The later part of 2023 will see decisions on drugs in four areas such as advanced melanoma, sickle cell disease, Alzheimer’s disease, and depression. BioSpace shines the spotlight on nine drugs to watch towards the end of 2023.
The FDA is considering whether it will grant full approval to Biogen and Esai’s Leqembi. The drug was approved in the first half of 2023 but with the condition that it be used within a clinical study. The CMS has since indicated that it may grant approval to Leqembi but again with conditions. It is also anticipated that the FDA will fully approve Leqembi.
Zuranolone for Postpartum Depression(PPD) and Major Depressive Disorder (MDD)

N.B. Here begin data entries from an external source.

(** X4. When the project is in place and submitting the source package
    raises anything but a [CoprRequestException] that says there is no
    permission to build, [run_build] raises that exception again at once:
    it requests no permission and posts no comment. *)
Theorem run_build_submit_failed (env : Env) (h : Helper)
    (target : option string) (d : Database) (raised : exn) :
  Py.truthy_str (Py.or_str (job_owner h) (configured_owner h)) = true →
  raises env (ensure_call h) = None →
  raises env (submit_call env h) = Some raised →
  is_copr_request_exception raised
    && Py.contains "You don't have permissions to build in this copr." (exn_str raised)
  = false →
  run_build env h target d
  = mkRun [ensure_call h; submit_call env h] d (Raise raised).
Proof.
  intros Hset Hensure Hsubmit Hother. revert Hensure Hsubmit Hother.
  change "You don't have permissions to build in this copr." with no_build_permission.
  unfold ensure_call, submit_call, submission_owner.
  run_build_paths env h; intros Hens Hsub Hother; try congruence;
    simplify_eq; try done.
  all: rewrite Hcopr, ?Htext in Hother; done.
Qed.

Lemma run_build_ensure_failed_witness :
  Py.truthy_str (Py.or_str (job_owner Examples.helper_pr)
                   (configured_owner Examples.helper_pr)) = true
  ∧ raises MoreExamples.env_copr_unreachable (ensure_call Examples.helper_pr)
    = Some MoreExamples.copr_unreachable
  ∧ run_build MoreExamples.env_copr_unreachable Examples.helper_pr None ∅
    = mkRun [ensure_call Examples.helper_pr] ∅ (Raise MoreExamples.copr_unreachable).
Proof.
  split; [reflexivity|]. split; [reflexivity|].
  destruct (run_build_ensure_failed MoreExamples.env_copr_unreachable
              Examples.helper_pr None ∅ MoreExamples.copr_unreachable
              eq_refl eq_refl) as (_ & _ & Honly).
  apply Honly. reflexivity.
Defined.

Lemma run_build_submit_failed_witness :
  Py.truthy_str (Py.or_str (job_owner Examples.helper_pr)
                   (configured_owner Examples.helper_pr)) = true
  ∧ raises MoreExamples.env_srpm_refused (ensure_call Examples.helper_pr) = None
  ∧ raises MoreExamples.env_srpm_refused
      (submit_call MoreExamples.env_srpm_refused Examples.helper_pr)
    = Some MoreExamples.srpm_refused
  ∧ is_copr_request_exception MoreExamples.srpm_refused
      && Py.contains "You don't have permissions to build in this copr."
           (exn_str MoreExamples.srpm_refused) = false
  ∧ run_build MoreExamples.env_srpm_refused Examples.helper_pr None ∅
    = mkRun [ensure_call Examples.helper_pr;
             submit_call MoreExamples.env_srpm_refused Examples.helper_pr]
        ∅ (Raise MoreExamples.srpm_refused).
Proof.
  split; [reflexivity|]. split; [reflexivity|]. split; [reflexivity|].
  split; [reflexivity|].
  apply (run_build_submit_failed MoreExamples.env_srpm_refused Examples.helper_pr
           None ∅ MoreExamples.srpm_refused); reflexivity.
Defined.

By mid-2023 Sage and Biogen will be informed as to whether Zuranolone receives approval and is recognized as the first therapy classified as fast acting in the treatment of MDD and PDD.

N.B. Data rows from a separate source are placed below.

(** * OpenFileGDB table reader: a shallow embedding of filegdbtable.cpp

    The development follows ogr/ogrsf_frmts/openfilegdb/filegdbtable.cpp:
    the byte-level varuint primitives, the delta decoder used for geometry
    coordinate arrays, the .gdbtablx offset resolution, the row cursor
    (SelectRow / GetFieldValue), the record-count reconciliations done
    at open time and after the recovery scan, the reader of the .gdbtablx
    header, the test the recovery scan applies to a candidate record, the
    part definitions of a geometry and the spatial filter test on encoded
    geometries.

    Conventions.  A [GByte] buffer is a [list byte]; a pointer into a buffer
    is the [Z] offset from its first byte, so [pabyIter >= pabyEnd] is a
    comparison of offsets.  A w-bit unsigned integer is a [Z] reduced modulo
    [2^w]; a w-bit signed integer is a [Z] brought back into
    [-2^(w-1), 2^(w-1)).  Reads outside a buffer (undefined behaviour in the
    source) return the byte 0. *)

From Stdlib Require Import Strings.String.
From Stdlib Require Import ZArith List Bool Lia.
From Stdlib Require Import Strings.Byte.
From Stdlib Require Import Sorting.Sorted.
From Stdlib Require Floats.
Import ListNotations.
Local Open Scope Z_scope.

Zuranolone is a monoclonal antibody included in a group known to prevent beta-amyloid from forming clumps of plaque. They bind to a receptor and change the receptor’s response to stimuli.
Biogen states that there has been evidence of sustained improvement in symptoms of depression in clinical studies.
Tecentriq for Non-Small Cell Lung Cancer
Roche’s Tecentriq is injectible (subcutaneous). Its formulation is similar to its highly successful anti-PD-(L) 1 therapy. Roche stated that Tencentriq reduced treatment time for patients with advanced non-small cell lung cancer (NSCLC) to minutes rather than one hour when compared to an IV infusion.
ATTR Cardiomyopathy (ATTR-CM) and Polyneuropathy
Alnylam’s patisiran is scheduled for the FDA’s supplemental approval in October of this year. ATTR is a protein circulating in the bloodstream that becomes misshapen. It builds up in the nerves, heart, and other organs.
Astra and Ionis’ eplontersen reduces the production of the TTR protein and treats both hereditary and non-hereditary ATTR polyneuropathy. It will be reviewed in December of this year.
Lastly, Anylam’s patisiran received approval in 2018 for the treatment of ATTRv-PN. Patisiran showed favorable effects in comparison to placebo during a 12-month follow-up.
Lifileucel to Treat Advanced Melanoma
Although therapies with tumor-infiltrating lymphocytes (TIL) are gaining momentum, the FDA has not yet approved the aforementioned at any level to treat melanoma. TILs are experimental therapies that are developed against various solid tumors.
The FDA is slated to render a November decision on lifileucel developed by Iovance Biotherapeutics to treat advanced melanoma. The C-144-01 trial showcased lifileucel’s impressive performance. During a three-year follow-up, the drug showed a 31 percent ORR.
Sickle Cell Disease
With the focus on rare diseases increasing, it is possible that patients with sickle cell disease (SCD) may be given two new treatment options this year.
The FDA is going to review the merits of CRISPR Therapeutics and Vertex’exagamglogene autotemcel (exa-cel).
Exa-cel is a one-dose treatment designed to treat SCD and the type of beta thalassemia that is transfusion dependent.
The BLAs for exa-cel in SCD and beta-thalassemia (transfusion-dependent) became the first of its kind that was accepted by the FDA for its review. The actionable date is the 30th of March 2024.
These diseases are the result of mutations in the beta-globin gene that harbor a protein essential to hemoglobin function. The mutations cause abnormal hemoglobin and thus anemia in both diseases.
The Exa-cel therapy uses the CRISPR-Cas9 system which edits the patient’s stem cells producing high levels of fetal hemoglobin. Data was presented in June 2022 to the EU Hematology Congress that showed exa-cel preventing and/or substantially reducing TDT transfusions and vaso-occlusive (sickle cell) incidents for over thirty months.
A vaso occlusive crisis occurs when blood flow is blocked by sickled red blood cells and tissues are deprived of oxygen causing an inflammatory response.
Lovotibeglogene autotemcel (lovo-cel)
Lovo-cel is also a one-time gene therapy designed to add copies of modified beta-globin genes into the patient’s hematopoietic stem cells. 36 patients were followed for approximately 32 months. Two patients were followed for eighteen months. Safety data from fifty patients was also included in the results.
The FDA is scheduled to make its decision regarding lovo-cel on December 20, 2023.